(INPUT DATA)

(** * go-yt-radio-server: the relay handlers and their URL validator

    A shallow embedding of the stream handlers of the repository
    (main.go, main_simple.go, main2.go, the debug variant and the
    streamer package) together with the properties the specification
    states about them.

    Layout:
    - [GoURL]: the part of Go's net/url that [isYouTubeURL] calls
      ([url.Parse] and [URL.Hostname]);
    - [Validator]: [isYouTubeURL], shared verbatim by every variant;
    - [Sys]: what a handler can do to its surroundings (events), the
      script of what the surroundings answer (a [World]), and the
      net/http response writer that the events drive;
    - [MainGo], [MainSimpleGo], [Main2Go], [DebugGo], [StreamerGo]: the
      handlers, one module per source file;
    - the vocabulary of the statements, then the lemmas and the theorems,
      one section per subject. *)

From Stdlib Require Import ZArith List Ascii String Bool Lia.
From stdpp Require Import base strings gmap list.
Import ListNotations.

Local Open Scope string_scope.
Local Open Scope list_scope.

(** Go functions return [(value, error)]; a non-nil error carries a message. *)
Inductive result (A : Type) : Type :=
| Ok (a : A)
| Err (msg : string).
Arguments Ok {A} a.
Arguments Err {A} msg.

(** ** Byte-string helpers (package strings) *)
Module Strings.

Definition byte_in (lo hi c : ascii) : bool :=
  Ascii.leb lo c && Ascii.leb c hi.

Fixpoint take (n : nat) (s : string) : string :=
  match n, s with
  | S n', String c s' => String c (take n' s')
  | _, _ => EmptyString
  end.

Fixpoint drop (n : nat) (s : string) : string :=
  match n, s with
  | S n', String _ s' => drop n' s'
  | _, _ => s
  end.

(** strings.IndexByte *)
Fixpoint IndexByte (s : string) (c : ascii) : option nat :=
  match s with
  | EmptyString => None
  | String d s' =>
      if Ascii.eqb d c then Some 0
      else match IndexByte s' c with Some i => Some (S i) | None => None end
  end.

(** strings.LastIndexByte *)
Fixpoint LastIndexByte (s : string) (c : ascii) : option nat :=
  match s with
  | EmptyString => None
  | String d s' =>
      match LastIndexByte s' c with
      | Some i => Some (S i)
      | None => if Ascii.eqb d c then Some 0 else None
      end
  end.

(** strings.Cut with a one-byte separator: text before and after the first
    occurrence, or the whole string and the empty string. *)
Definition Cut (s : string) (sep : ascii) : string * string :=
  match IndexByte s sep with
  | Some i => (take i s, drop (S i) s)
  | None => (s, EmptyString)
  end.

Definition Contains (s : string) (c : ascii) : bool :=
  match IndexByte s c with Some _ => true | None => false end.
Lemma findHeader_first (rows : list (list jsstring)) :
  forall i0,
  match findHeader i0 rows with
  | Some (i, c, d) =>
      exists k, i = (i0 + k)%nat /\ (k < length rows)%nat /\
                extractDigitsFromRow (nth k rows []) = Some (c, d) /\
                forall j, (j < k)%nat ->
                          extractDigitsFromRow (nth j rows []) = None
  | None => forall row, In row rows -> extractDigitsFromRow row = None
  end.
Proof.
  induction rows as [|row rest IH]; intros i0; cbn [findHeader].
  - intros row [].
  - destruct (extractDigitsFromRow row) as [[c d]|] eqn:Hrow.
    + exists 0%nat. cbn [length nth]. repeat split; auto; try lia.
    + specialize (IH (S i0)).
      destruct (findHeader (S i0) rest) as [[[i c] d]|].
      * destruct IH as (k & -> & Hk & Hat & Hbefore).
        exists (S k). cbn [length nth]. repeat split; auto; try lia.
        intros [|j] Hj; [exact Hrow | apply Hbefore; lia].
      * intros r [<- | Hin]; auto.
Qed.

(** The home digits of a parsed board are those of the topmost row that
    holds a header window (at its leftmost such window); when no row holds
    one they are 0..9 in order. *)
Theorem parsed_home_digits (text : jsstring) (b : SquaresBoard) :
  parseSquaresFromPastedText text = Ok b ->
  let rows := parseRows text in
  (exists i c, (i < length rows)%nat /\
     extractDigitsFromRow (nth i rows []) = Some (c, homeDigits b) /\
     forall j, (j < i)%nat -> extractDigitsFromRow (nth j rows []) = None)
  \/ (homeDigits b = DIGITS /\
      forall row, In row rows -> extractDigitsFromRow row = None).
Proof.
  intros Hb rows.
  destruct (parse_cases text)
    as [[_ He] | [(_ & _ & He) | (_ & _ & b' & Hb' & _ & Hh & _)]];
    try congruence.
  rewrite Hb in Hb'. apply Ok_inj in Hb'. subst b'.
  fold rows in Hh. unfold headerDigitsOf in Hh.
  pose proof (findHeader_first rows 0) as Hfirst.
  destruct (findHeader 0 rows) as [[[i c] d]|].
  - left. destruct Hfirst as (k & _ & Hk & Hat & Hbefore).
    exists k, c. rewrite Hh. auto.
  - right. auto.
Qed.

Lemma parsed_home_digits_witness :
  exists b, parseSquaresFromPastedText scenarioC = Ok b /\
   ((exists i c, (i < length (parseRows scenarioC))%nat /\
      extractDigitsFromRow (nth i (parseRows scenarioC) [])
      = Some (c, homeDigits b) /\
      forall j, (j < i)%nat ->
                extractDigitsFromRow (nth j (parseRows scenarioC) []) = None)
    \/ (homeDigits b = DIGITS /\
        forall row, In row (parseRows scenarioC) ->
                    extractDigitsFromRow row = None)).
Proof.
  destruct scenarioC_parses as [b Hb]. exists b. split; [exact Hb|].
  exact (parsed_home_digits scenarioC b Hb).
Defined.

(End INPUT DATA)

WORK INSTRUCTIONS ▸
Repeat every line of the data precisely.

SOLUTION TO THE PROBLEM ▸
(** * go-yt-radio-server: the relay handlers and their URL validator

    A shallow embedding of the stream handlers of the repository
    (main.go, main_simple.go, main2.go, the debug variant and the
    streamer package) together with the properties the specification
    states about them.

    Layout:
    - [GoURL]: the part of Go's net/url that [isYouTubeURL] calls
      ([url.Parse] and [URL.Hostname]);
    - [Validator]: [isYouTubeURL], shared verbatim by every variant;
    - [Sys]: what a handler can do to its surroundings (events), the
      script of what the surroundings answer (a [World]), and the
      net/http response writer that the events drive;
    - [MainGo], [MainSimpleGo], [Main2Go], [DebugGo], [StreamerGo]: the
      handlers, one module per source file;
    - the vocabulary of the statements, then the lemmas and the theorems,
      one section per subject. *)

From Stdlib Require Import ZArith List Ascii String Bool Lia.
From stdpp Require Import base strings gmap list.
Import ListNotations.

Local Open Scope string_scope.
Local Open Scope list_scope.

(** Go functions return [(value, error)]; a non-nil error carries a message. *)
Inductive result (A : Type) : Type :=
| Ok (a : A)
| Err (msg : string).
Arguments Ok {A} a.
Arguments Err {A} msg.

(** ** Byte-string helpers (package strings) *)
Module Strings.

Definition byte_in (lo hi c : ascii) : bool :=
  Ascii.leb lo c && Ascii.leb c hi.

Fixpoint take (n : nat) (s : string) : string :=
  match n, s with
  | S n', String c s' => String c (take n' s')
  | _, _ => EmptyString
  end.

Fixpoint drop (n : nat) (s : string) : string :=
  match n, s with
  | S n', String _ s' => drop n' s'
  | _, _ => s
  end.

(** strings.IndexByte *)
Fixpoint IndexByte (s : string) (c : ascii) : option nat :=
  match s with
  | EmptyString => None
  | String d s' =>
      if Ascii.eqb d c then Some 0
      else match IndexByte s' c with Some i => Some (S i) | None => None end
  end.

(** strings.LastIndexByte *)
Fixpoint LastIndexByte (s : string) (c : ascii) : option nat :=
  match s with
  | EmptyString => None
  | String d s' =>
      match LastIndexByte s' c with
      | Some i => Some (S i)
      | None => if Ascii.eqb d c then Some 0 else None
      end
  end.

(** strings.Cut with a one-byte separator: text before and after the first
    occurrence, or the whole string and the empty string. *)
Definition Cut (s : string) (sep : ascii) : string * string :=
  match IndexByte s sep with
  | Some i => (take i s, drop (S i) s)
  | None => (s, EmptyString)
  end.

Definition Contains (s : string) (c : ascii) : bool :=
  match IndexByte s c with Some _ => true | None => false end.
Lemma findHeader_first (rows : list (list jsstring)) :
  forall i0,
  match findHeader i0 rows with
  | Some (i, c, d) =>
      exists k, i = (i0 + k)%nat /\ (k < length rows)%nat /\
                extractDigitsFromRow (nth k rows []) = Some (c, d) /\
                forall j, (j < k)%nat ->
                          extractDigitsFromRow (nth j rows []) = None
  | None => forall row, In row rows -> extractDigitsFromRow row = None
  end.
Proof.
  induction rows as [|row rest IH]; intros i0; cbn [findHeader].
  - intros row [].
  - destruct (extractDigitsFromRow row) as [[c d]|] eqn:Hrow.
    + exists 0%nat. cbn [length nth]. repeat split; auto; try lia.
    + specialize (IH (S i0)).
      destruct (findHeader (S i0) rest) as [[[i c] d]|].
      * destruct IH as (k & -> & Hk & Hat & Hbefore).
        exists (S k). cbn [length nth]. repeat split; auto; try lia.
        intros [|j] Hj; [exact Hrow | apply Hbefore; lia].
      * intros r [<- | Hin]; auto.
Qed.

(** The home digits of a parsed board are those of the topmost row that
    holds a header window (at its leftmost such window); when no row holds
    one they are 0..9 in order. *)
Theorem parsed_home_digits (text : jsstring) (b : SquaresBoard) :
  parseSquaresFromPastedText text = Ok b ->
  let rows := parseRows text in
  (exists i c, (i < length rows)%nat /\
     extractDigitsFromRow (nth i rows []) = Some (c, homeDigits b) /\
     forall j, (j < i)%nat -> extractDigitsFromRow (nth j rows []) = None)
  \/ (homeDigits b = DIGITS /\
      forall row, In row rows -> extractDigitsFromRow row = None).
Proof.
  intros Hb rows.
  destruct (parse_cases text)
    as [[_ He] | [(_ & _ & He) | (_ & _ & b' & Hb' & _ & Hh & _)]];
    try congruence.
  rewrite Hb in Hb'. apply Ok_inj in Hb'. subst b'.
  fold rows in Hh. unfold headerDigitsOf in Hh.
  pose proof (findHeader_first rows 0) as Hfirst.
  destruct (findHeader 0 rows) as [[[i c] d]|].
  - left. destruct Hfirst as (k & _ & Hk & Hat & Hbefore).
    exists k, c. rewrite Hh. auto.
  - right. auto.
Qed.

Lemma parsed_home_digits_witness :
  exists b, parseSquaresFromPastedText scenarioC = Ok b /\
   ((exists i c, (i < length (parseRows scenarioC))%nat /\
      extractDigitsFromRow (nth i (parseRows scenarioC) [])
      = Some (c, homeDigits b) /\
      forall j, (j < i)%nat ->
                extractDigitsFromRow (nth j (parseRows scenarioC) []) = None)
    \/ (homeDigits b = DIGITS /\
        forall row, In row (parseRows scenarioC) ->
                    extractDigitsFromRow row = None)).
Proof.
  destruct scenarioC_parses as [b Hb]. exists b. split; [exact Hb|].
  exact (parsed_home_digits scenarioC b Hb).
Defined.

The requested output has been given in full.